Background Exendin‐4, one of the most widely used antidiabetic drugs, has recently been reported to have potential antitumor effects in cancers. Prostate cancer (PC) is one of the most common cancers in male patients with type 2 diabetes mellitus, and radiotherapy plays a vital role in the therapy of PC. Whether exendin‐4 has the potential to enhance PC response to ionizing radiation (IR) remains unknown. We aimed to explore whether exendin‐4 radiosensitizes PC cells. Methods GLP‐1 receptor (GLP‐1R) expression in PC tissue samples and cell lines were analyzed, Human prostate cancer cells (PC3 and LNCap) were treated with IR and exendin‐4, and subjected to proliferation, clone formation, cell cycle, immunoblotting, and immunohistochemical analysis.
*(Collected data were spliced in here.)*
Lemma find_children_NoDup L rest : ∀ j,
  NoDup (Sequential.find_children L j rest).
Proof.
  induction rest as [ | it0 rest IH ]; intros j; simpl.
  - constructor.
  - destruct (level it0 =? L + 1)%Z.
    + constructor; [ | apply IH ].
      intros Hin.
      pose proof (find_children_lb L rest (S j)) as Hlb.
      rewrite Forall_forall in Hlb. apply Hlb in Hin. lia.
    + destruct (level it0 <=? L)%Z; [ constructor | apply IH ].
Qed.

End FindChildren.

Section Store.
Variable records : list level_record.
Local Abbreviation items := (store_of records).

Lemma store_of_linked : items = linked (new_item <$> records).
Proof. unfold items, store_of, Sequential.build. simpl. apply link_linked. Qed.

Lemma store_length : length items = length records.
Proof. rewrite store_of_linked, length_linked. apply length_fmap. Qed.

Lemma store_lookup i :
  items !! i =
  (λ r, append_children (new_item r)
          (Sequential.find_children (r_level r) (S i)
             (drop (S i) (new_item <$> records)))) <$> records !! i.
Proof.
  rewrite store_of_linked, linked_lookup, list_lookup_fmap.
  destruct (records !! i); reflexivity.
Qed.

Lemma lev_store i : lev items i = default 0%Z (r_level <$> records !! i).
Proof. unfold lev. rewrite store_lookup. destruct (records !! i); reflexivity. Qed.

(** The children of a dict are exactly the records it is the open parent
    of. *)
Lemma kids_open_parent p c : c ∈ kids items p ↔ open_parent items p c.
Proof.
  unfold kids, open_parent. rewrite store_lookup, store_length.
  destruct (records !! p) as [r | ] eqn:Hp; simpl.
  - rewrite find_children_spec.
    assert (Hlp : lev items p = r_level r) by (rewrite lev_store, Hp; done).
    rewrite Hlp.
    assert (Hk : ∀ k, drop (S p) (new_item <$> records) !! k
                      = new_item <$> records !! (S p + k)).
    { intros k. rewrite lookup_drop, list_lookup_fmap. done. }
    split.
    + intros (Hle & (it & Hit & Hlv) & Hbelow).
      rewrite Hk in Hit. replace (S p + (c - S p)) with c in Hit by lia.
      destruct (records !! c) as [rc | ] eqn:Hc; [ | discriminate ].
      simpl in Hit. inversion Hit; subst it. simpl in Hlv.
      split; [ lia | ]. split; [ eapply lookup_lt_Some; eauto | ].
      split; [ rewrite lev_store, Hc; done | ].
      intros k Hpk Hkc.
      destruct (lookup_lt_is_Some_2 records k) as [rk Hrk].
      { apply lookup_lt_Some in Hc. lia. }
      rewrite lev_store, Hrk. simpl.
      apply (Hbelow (k - S p) (new_item rk)); [ lia | ].
      rewrite Hk. replace (S p + (k - S p)) with k by lia. rewrite Hrk. done.
    + intros (Hpc & Hcn & Hlv & Hbelow).
      destruct (lookup_lt_is_Some_2 records c Hcn) as [rc Hc].
      rewrite lev_store, Hc in Hlv. simpl in Hlv.
      split; [ lia | ]. split.
      * exists (new_item rc). rewrite Hk.
        replace (S p + (c - S p)) with c by lia. rewrite Hc. done.
      * intros k it Hkc Hit. rewrite Hk in Hit.
        destruct (records !! (S p + k)) as [rk | ] eqn:Hrk; [ | discriminate ].
        simpl in Hit. inversion Hit; subst it. simpl.
        specialize (Hbelow (S p + k)). rewrite lev_store, Hrk in Hbelow.
        simpl in Hbelow. apply Hbelow; lia.
  - split; [ intros H; inversion H | ].
    intros (Hpc & Hcn & _). apply lookup_ge_None in Hp. lia.
Qed.

Lemma kids_NoDup p : NoDup (kids items p).
Proof.
  unfold kids. rewrite store_lookup.
  destruct (records !! p) as [r | ]; simpl; [ | constructor ].
  apply find_children_NoDup.
Qed.

End Store.

Section Descendants.
Variable records : list level_record.
Local Abbreviation items := (store_of records).

Lemma kid_gt p c : c ∈ kids items p → p < c.
Proof. intros H. apply kids_open_parent in H. destruct H. lia. Qed.

Lemma kid_lt_length p c : c ∈ kids items p → c < length items.
Proof.
  intros H. apply kids_open_parent in H. destruct H as (_ & H & _). exact H.
Qed.

Lemma kid_level p c : c ∈ kids items p → lev items c = (lev items p + 1)%Z.
Proof. intros H. apply kids_open_parent in H. destruct H as (_ & _ & H & _). exact H. Qed.

Lemma desc_between p q :
  desc items p q →
  p ≤ q ∧ ∀ k, p < k → k ≤ q → (lev items p < lev items k)%Z.
Proof.
  induction 1 as [ p | p c q Hc Hd [IHle IHlv] ].
  - split; [ lia | intros; lia ].
  - pose proof (kid_gt _ _ Hc) as Hpc.
    pose proof (kid_level _ _ Hc) as Hlc.
    apply kids_open_parent in Hc. destruct Hc as (_ & _ & _ & Hb).
    split; [ lia | ].
    intros k Hpk Hkq.
    destruct (decide (k < c)) as [Hkc | Hkc]; [ by apply Hb | ].
    destruct (decide (k = c)) as [-> | Hne]; [ lia | ].
    assert (lev items c < lev items k)%Z by (apply IHlv; lia). lia.
Qed.

(** Two records of the same level have no common descendant. *)
Lemma desc_same_level r r' q :
  desc items r q → desc items r' q → lev items r = lev items r' → r = r'.
Proof.
  intros H1 H2 Hl.
  apply desc_between in H1. apply desc_between in H2.
  destruct H1 as [Hle1 Hb1]. destruct H2 as [Hle2 Hb2].
  destruct (Nat.lt_trichotomy r r') as [Hlt | [Heq | Hgt]]; [ | done | ].
  - specialize (Hb1 r' Hlt Hle2). lia.
  - specialize (Hb2 r Hgt Hle1). lia.
Qed.

Lemma desc_inv p q :
  desc items p q → q = p ∨ ∃ c, c ∈ kids items p ∧ desc items c q.
Proof. destruct 1; [ by left | right; eauto ]. Qed.

Lemma desc_kid_ne p c q : c ∈ kids items p → desc items c q → q ≠ p.
Proof.
  intros Hc Hd. apply kid_gt in Hc. apply desc_between in Hd. lia.
Qed.

Lemma kids_same_level p c c' :
  c ∈ kids items p → c' ∈ kids items p → lev items c = lev items c'.
Proof. intros H H'. rewrite (kid_level _ _ H), (kid_level _ _ H'). done. Qed.

(** No dict is the child of two dicts. *)
Lemma kid_unique_parent p p' c :
  c ∈ kids items p → c ∈ kids items p' → p = p'.
Proof.
  intros H H'.
  pose proof (kid_level _ _ H) as Hl. pose proof (kid_level _ _ H') as Hl'.
  apply (desc_same_level p p' c).
  - eapply desc_child; [ exact H | constructor ].
  - eapply desc_child; [ exact H' | constructor ].
  - lia.
Qed.

End Descendants.

(** ** The writer, loop by loop *)

Lemma bind_Ok {A B} (m : res A) (f : A → res B) b :
  m ≫= f = Ok b → ∃ a, m = Ok a ∧ f a = Ok b.
Proof. destruct m as [a | e]; simpl; [ eauto | discriminate ]. Qed.

Ltac bind_inv H :=
  let a := fresh "a" in
  let Ha := fresh "Ha" in
  apply bind_Ok in H; destruct H as (a & Ha & H).

Lemma filter_all {A} (P : A → Prop) `{∀ x, Decision (P x)} (l : list A) :
  (∀ x, x ∈ l → P x) → filter P l = l.
Proof.
  induction l as [ | x l IH ]; intros Hall; [ done | ].
  rewrite filter_cons_True by (apply Hall; left).
  f_equal. apply IH. intros y Hy. apply Hall. by right.
Qed.

Lemma filter_none {A} (P : A → Prop) `{∀ x, Decision (P x)} (l : list A) :
  (∀ x, x ∈ l → ¬ P x) → filter P l = [].
Proof.
  induction l as [ | x l IH ]; intros Hall; [ done | ].
  rewrite filter_cons_False by (apply Hall; left).
  apply IH. intros y Hy. apply Hall. by right.
Qed.

Lemma filter_concat_none {A} (P : A → Prop) `{∀ x, Decision (P x)}
  (R : nat → list A → Prop) (cs : list nat) (blocks : list (list A)) :
  Forall2 R cs blocks →
  (∀ c b, c ∈ cs → R c b → filter P b = []) →
  filter P (concat blocks) = [].
Proof.
  induction 1 as [ | c0 b0 cs blocks HR HF IH ]; intros Hnone; [ done | ].
  simpl. rewrite filter_app.
  rewrite (Hnone c0 b0) by (done || by left).
  rewrite IH; [ done | ].
  intros c b Hc. apply Hnone. by right.
Qed.
Lemma js_max2_spec a b :
  a <> JNaN -> b <> JNaN ->
  (js_max2 a b = a \/ js_max2 a b = b) /\ js_le a (js_max2 a b) /\ js_le b (js_max2 a b).
Proof.
  intros Ha Hb. destruct a, b; try congruence; simpl;
  try (split; [first [left; reflexivity|right; reflexivity]|split; simpl; first [exact I|apply Qle_refl]]).
  split; [destruct (Qmax_cases q q0) as [->| ->]; auto|split; [apply Q.le_max_l|apply Q.le_max_r]].
Qed.

Lemma fold_min2_spec xs acc :
  ~ In JNaN (acc :: xs) ->
  In (fold_left js_min2 xs acc) (acc :: xs) /\
  forall y, In y (acc :: xs) -> js_le (fold_left js_min2 xs acc) y.
Proof.
  revert acc. induction xs as [|a r IH]; intros acc Hn; simpl.
  - split; [left; reflexivity|]. intros y [->|[]].
    destruct y; simpl; [apply Qle_refl|apply Hn; left; reflexivity|exact I..].
  - assert (Ha : acc <> JNaN) by (intro E; apply Hn; left; congruence).
    assert (Hb : a <> JNaN) by (intro E; apply Hn; right; left; congruence).
    destruct (js_min2_spec acc a Ha Hb) as [Hc [Hl1 Hl2]].
    destruct (IH (js_min2 acc a)) as [Hin Hle].
    { intros [E|E]; [destruct Hc as [Hc|Hc]; rewrite Hc in E; congruence|].
      apply Hn. right. right. exact E. }
    split.
    + destruct Hin as [Hm|Hr]; [|right; right; exact Hr].
      rewrite <- Hm. destruct Hc as [-> | ->]; auto.
    + intros y [<-|[<-|Hy]].
      * eapply js_le_trans; [apply Hle; left; reflexivity|exact Hl1].
      * eapply js_le_trans; [apply Hle; left; reflexivity|exact Hl2].
      * apply Hle. right. exact Hy.
Qed.

Lemma fold_max2_spec xs acc :
  ~ In JNaN (acc :: xs) ->
  In (fold_left js_max2 xs acc) (acc :: xs) /\
  forall y, In y (acc :: xs) -> js_le y (fold_left js_max2 xs acc).
Proof.
  revert acc. induction xs as [|a r IH]; intros acc Hn; simpl.
  - split; [left; reflexivity|]. intros y [->|[]].
    destruct y; simpl; [apply Qle_refl|apply Hn; left; reflexivity|exact I..].
  - assert (Ha : acc <> JNaN) by (intro E; apply Hn; left; congruence).
    assert (Hb : a <> JNaN) by (intro E; apply Hn; right; left; congruence).
    destruct (js_max2_spec acc a Ha Hb) as [Hc [Hl1 Hl2]].
    destruct (IH (js_max2 acc a)) as [Hin Hle].
    { intros [E|E]; [destruct Hc as [Hc|Hc]; rewrite Hc in E; congruence|].
      apply Hn. right. right. exact E. }
    split.
    + destruct Hin as [Hm|Hr]; [|right; right; exact Hr].
      rewrite <- Hm. destruct Hc as [-> | ->]; auto.
    + intros y [<-|[<-|Hy]].
      * eapply js_le_trans; [exact Hl1|apply Hle; left; reflexivity].
      * eapply js_le_trans; [exact Hl2|apply Hle; left; reflexivity].
      * apply Hle. right. exact Hy.
Qed.

Lemma fold_max2_nan xs acc :
  acc = JNaN \/ In JNaN xs -> fold_left js_max2 xs acc = JNaN.
Proof.
  revert acc. induction xs as [|a r IH]; intros acc H; simpl.
  - destruct H as [H|[]]. exact H.
  - apply IH. destruct H as [->|[->|H]]; [left; reflexivity|left|right; exact H].
    destruct acc; reflexivity.
Qed.

Definition is_nan (a : jsnum) : bool := match a with JNaN => true | _ => false end.

Lemma nan_dec xs : In JNaN xs \/ ~ In JNaN xs.
Proof.
  destruct (existsb is_nan xs) eqn:E; [left|right].
  - apply existsb_exists in E as [x [Hx Hn]]. destruct x; try discriminate. exact Hx.
  - intro H. assert (existsb is_nan xs = true) by (apply existsb_exists; exists JNaN; auto).
    congruence.
Qed.

Lemma js_min_list_perm xs ys : Permutation xs ys -> jeq (js_min_list xs) (js_min_list ys).
Proof.
  intro Hp. unfold js_min_list. destruct (nan_dec xs) as [Hn|Hn].
  - rewrite !fold_min2_nan; [exact I|right; apply (Permutation_in _ Hp), Hn|right; exact Hn].
  - assert (Hn' : ~ In JNaN ys) by (intro H; apply Hn, (Permutation_in _ (Permutation_sym Hp)), H).
    assert (Hx : ~ In JNaN (JInf :: xs)) by (intros [E|E]; [discriminate|contradiction]).
    assert (Hy : ~ In JNaN (JInf :: ys)) by (intros [E|E]; [discriminate|contradiction]).
    destruct (fold_min2_spec xs JInf Hx) as [Ix Lx].
    destruct (fold_min2_spec ys JInf Hy) as [Iy Ly].
    apply js_le_antisym.
    + apply Lx. destruct Iy as [E|E]; [left; exact E|right; apply (Permutation_in _ (Permutation_sym Hp)), E].
    + apply Ly. destruct Ix as [E|E]; [left; exact E|right; apply (Permutation_in _ Hp), E].
Qed.

Lemma js_max_list_perm xs ys : Permutation xs ys -> jeq (js_max_list xs) (js_max_list ys).
Proof.
  intro Hp. unfold js_max_list. destruct (nan_dec xs) as [Hn|Hn].
  - rewrite !fold_max2_nan; [exact I|right; apply (Permutation_in _ Hp), Hn|right; exact Hn].
  - assert (Hn' : ~ In JNaN ys) by (intro H; apply Hn, (Permutation_in _ (Permutation_sym Hp)), H).
    assert (Hx : ~ In JNaN (JNegInf :: xs)) by (intros [E|E]; [discriminate|contradiction]).
    assert (Hy : ~ In JNaN (JNegInf :: ys)) by (intros [E|E]; [discriminate|contradiction]).
    destruct (fold_max2_spec xs JNegInf Hx) as [Ix Lx].
    destruct (fold_max2_spec ys JNegInf Hy) as [Iy Ly].
    apply js_le_antisym.
    + apply Ly. destruct Ix as [E|E]; [left; exact E|right; apply (Permutation_in _ Hp), E].
    + apply Lx. destruct Iy as [E|E]; [left; exact E|right; apply (Permutation_in _ (Permutation_sym Hp)), E].
Qed.

Lemma price_key_set_score s m : price_key (set_score s m) = price_key m.
Proof. destruct m; reflexivity. Qed.

Lemma duration_key_set_score s m : duration_key (set_score s m) = duration_key m.
Proof. destruct m; reflexivity. Qed.

(** The bounds of the balanced score do not depend on the order of the
    list nor on [_score]. *)
Lemma score_of_perm l l' m :
  Permutation (map price_key l) (map price_key l') ->
  Permutation (map duration_key l) (map duration_key l') ->
  jeq (score_of l m) (score_of l' m).
Proof.
  intros Hp Ht. unfold score_of.
  apply balanced_score_jeq;
  first [apply js_min_list_perm; assumption | apply js_max_list_perm; assumption].
Qed.

(** X8 *)
(** Ranking is idempotent: ranking an already ranked list again, with
    the same optimize value, changes nothing.  This holds in the
    insertion-sort model whatever the prices; when a comparison is
    [NaN] the order an engine produces is implementation-defined. *)
Theorem rank_idempotent (opt : option string) (l : list flight_option) :
  rank opt (rank opt l) = rank opt l.
Proof.
  destruct (String.eqb_spec (optimize_mode opt) "shortest") as [Hs|Hs];
  [|destruct (String.eqb_spec (optimize_mode opt) "cheapest") as [Hc|Hc]].
  - rewrite !rank_shortest by exact Hs.
    apply sort_by_sorted_id, sort_by_sorted, by_key_asym.
  - rewrite !rank_cheapest by exact Hc.
    apply sort_by_sorted_id, sort_by_sorted, by_key_asym.
  - rewrite (rank_balanced opt l) by assumption.
    set (l' := map (set_score None) (sort_by (by_key (score_of l)) l)).
    rewrite rank_balanced by assumption.
    assert (Hperm_p : Permutation (map price_key l') (map price_key l)).
    { unfold l'. rewrite map_map.
      erewrite map_ext; [|intro m; apply price_key_set_score].
      apply Permutation_map, Permutation_sym, sort_by_perm. }
    assert (Hperm_t : Permutation (map duration_key l') (map duration_key l)).
    { unfold l'. rewrite map_map.
      erewrite map_ext; [|intro m; apply duration_key_set_score].
      apply Permutation_map, Permutation_sym, sort_by_perm. }
    rewrite (sort_by_ext _ (by_key (score_of l')) (by_key (score_of l))).
    + rewrite sort_by_sorted_id.
      * rewrite map_ext_Forall with (g := fun m => m), map_id; [reflexivity|].
        eapply Forall_impl; [|apply Forall_map_set_score_none].
        intros a Ha. apply set_score_none, Ha.
      * apply sorted_map_set_score_none; [|apply sort_by_sorted, by_key_asym].
        intros a b. unfold not_after, by_key. rewrite !score_of_set_score. exact (fun h => h).
    + intros x y _ _. unfold by_key. apply cmp_gt0_jeq, js_sub_jeq; apply score_of_perm; assumption.
Qed.

(** ** What the search returns *)

Lemma map_offers_from_nth pf idx data ms :
  map_offers_from pf idx data = Ok ms ->
  length ms = length data /\
  forall i o, nth_error data i = Some o ->
    exists m, nth_error ms i = Some m /\ map_offer pf (idx + i) o = Ok m.
Proof.
  revert idx ms. induction data as [|o rest IH]; intros idx ms; simpl.
  - intro H. injection H as <-. split; [reflexivity|]. intros [|i] o H; discriminate H.
  - destruct (map_offer pf idx o) as [m|] eqn:Hm; [|discriminate].
    destruct (map_offers_from pf (S idx) rest) as [ms'|] eqn:Hr; [|discriminate].
    intro H. injection H as <-. destruct (IH _ _ Hr) as [Hlen Hnth].
    split; [simpl; congruence|].
    intros [|i] o' Hi; simpl in Hi.
    + injection Hi as <-. exists m. rewrite Nat.add_0_r. auto.
    + destruct (Hnth i o' Hi) as [m' [Hm' Ho]]. exists m'. split; [exact Hm'|].
      rewrite <- Ho. f_equal. lia.
Qed.

Definition option_shape (m : flight_option) : Prop :=
  o_provider m = "AMADEUS" /\ o_notes m = [] /\ o_score m = None /\
  (0 <= o_transfers m)%Z /\ (0 <= o_totalDurationMin m)%Z /\
  Forall (fun g => 0 <= leg_durationMin g)%Z (o_legs m).

Lemma map_offer_shape pf i o m : map_offer pf i o = Ok m -> option_shape m.
Proof.
  unfold map_offer. destruct (itineraries o) as [|it rest]; [discriminate|].
  intro H. injection H as <-. unfold option_shape; simpl.
  split; [reflexivity|]. split; [reflexivity|]. split; [reflexivity|].
  split; [lia|]. split; [apply parseISO_nonneg|].
  apply Forall_forall. intros g Hg. apply in_map_iff in Hg as [s [<- _]].
  apply parseISO_nonneg.
Qed.

(** Ranking a list of Options without [_score] only reorders it. *)
Lemma rank_reorders (opt : option string) (l : list flight_option) :
  Forall (fun m => o_score m = None) l -> Permutation l (rank opt l).
Proof.
  intro Hnone.
  destruct (String.eqb_spec (optimize_mode opt) "shortest") as [Hs|Hs];
  [|destruct (String.eqb_spec (optimize_mode opt) "cheapest") as [Hc|Hc]].
  - rewrite rank_shortest by exact Hs. apply sort_by_perm.
  - rewrite rank_cheapest by exact Hc. apply sort_by_perm.
  - rewrite rank_balanced by assumption.
    transitivity (map (set_score None) l).
    + rewrite map_ext_Forall with (g := fun m => m), map_id; [reflexivity|].
      eapply Forall_impl; [|exact Hnone]. intros a Ha. apply set_score_none, Ha.
    + apply Permutation_map, sort_by_perm.
Qed.

Lemma process_body_ranked_mapping (parseFloat : string -> jsnum) (q : query)
      (res : search_body) (ms : list flight_option) :
  process_body parseFloat q res = Ok ms ->
  exists mapped,
    map_offers parseFloat (match res_data res with DataArray l => l | DataOther => [] end)
      = Ok mapped /\
    Permutation mapped ms /\
    length ms = length (match res_data res with DataArray l => l | DataOther => [] end).
Proof.
  unfold process_body. destruct (res_errors res) as [[|e es]|]; [| discriminate |];
  destruct (map_offers parseFloat _) as [mapped|] eqn:Hm; try discriminate;
  intro H; injection H as <-;
  exists mapped; (split; [reflexivity|]);
  pose proof (rank_reorders (q_optimize q) mapped (mapped_no_score _ _ _ Hm)) as Hp;
  (split; [exact Hp|]);
  rewrite <- (Permutation_length Hp); exact (proj1 (map_offers_from_nth _ _ _ _ Hm)).
Qed.

(** Mapping offers that all have an itinerary succeeds, one Option per offer. *)
Lemma map_offers_ok (parseFloat : string -> jsnum) (data : list offer) :
  Forall (fun o => itineraries o <> []) data ->
  exists ms, map_offers parseFloat data = Ok ms /\ length ms = length data.
Proof.
  intro H. destruct (map_offers_from_ok parseFloat 0 data H) as [ms [Hm [Hl _]]].
  exists ms. split; assumption.
Qed.

(** X11 *)
(** When [process_body] (lines 148-197) succeeds, its result is a
    reordering of the mapped offers: one Option per offer of [data], no
    Option added, dropped or altered. *)
Theorem process_body_permutation (parseFloat : string -> jsnum) (q : query)
        (res : search_body) (ms : list flight_option) :
  process_body parseFloat q res = Ok ms ->
  exists mapped,
    map_offers parseFloat (match res_data res with DataArray l => l | DataOther => [] end)
      = Ok mapped /\
    Permutation mapped ms /\
    length ms = length (match res_data res with DataArray l => l | DataOther => [] end).
Proof. apply process_body_ranked_mapping. Qed.

(** X10 *)
(** Every Option that [process_body] returns has provider "AMADEUS",
    empty notes, no [_score] property, and non-negative transfers, total
    duration and leg durations. *)
Theorem process_body_shape (parseFloat : string -> jsnum) (q : query)
        (res : search_body) (ms : list flight_option) :
  process_body parseFloat q res = Ok ms -> Forall option_shape ms.
Proof.
  intro H. destruct (process_body_ranked_mapping _ _ _ _ H) as [mapped [Hm [Hp _]]].
  eapply Permutation_Forall; [exact Hp|].
  eapply (map_offers_from_forall parseFloat 0); [|exact Hm].
  apply map_offer_shape.
Qed.

Definition sample_body : search_body :=
  {| res_errors := None;
     res_data := DataArray [mk_offer (Some "o1") "200" one_itin; mk_offer None "150" one_itin] |}.

Lemma process_body_permutation_witness :
  exists ms, process_body parseFloat_digits sample_query sample_body = Ok ms /\
  exists mapped,
    map_offers parseFloat_digits (match res_data sample_body with DataArray l => l | DataOther => [] end)
      = Ok mapped /\
    Permutation mapped ms /\
    length ms = length (match res_data sample_body with DataArray l => l | DataOther => [] end).
Proof.
  eexists. split; [reflexivity|].
  apply (process_body_permutation parseFloat_digits sample_query sample_body). reflexivity.
Defined.

Lemma process_body_shape_witness :
  exists ms, process_body parseFloat_digits sample_query sample_body = Ok ms /\
             Forall option_shape ms.
Proof.
  eexists. split; [reflexivity|].
  apply (process_body_shape parseFloat_digits sample_query sample_body). reflexivity.
Defined.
An in situ prostate tumor of animal model was established. Results We found that GLP‐1R was expressed in human PC tissues and cell lines. 1‐100 nM exendin‐4 promoted the anti‐proliferation effects of IR in vitro and in vivo, and enhanced radiation‐induced G2/M cycle arrest in PC cells in a dose‐dependent manner. Furthermore, Ex‐4 increased AMPK phosphorylation, decrease the levels of p‐mTOR, cyclin B, and p34 cdc2 . Conclusions Our study suggested exendin‐4 radiosensitizes PC cells via activation of AMPK A and subsequent inhibition of p‐mTOR, cyclin B, and p34cdc2 activation.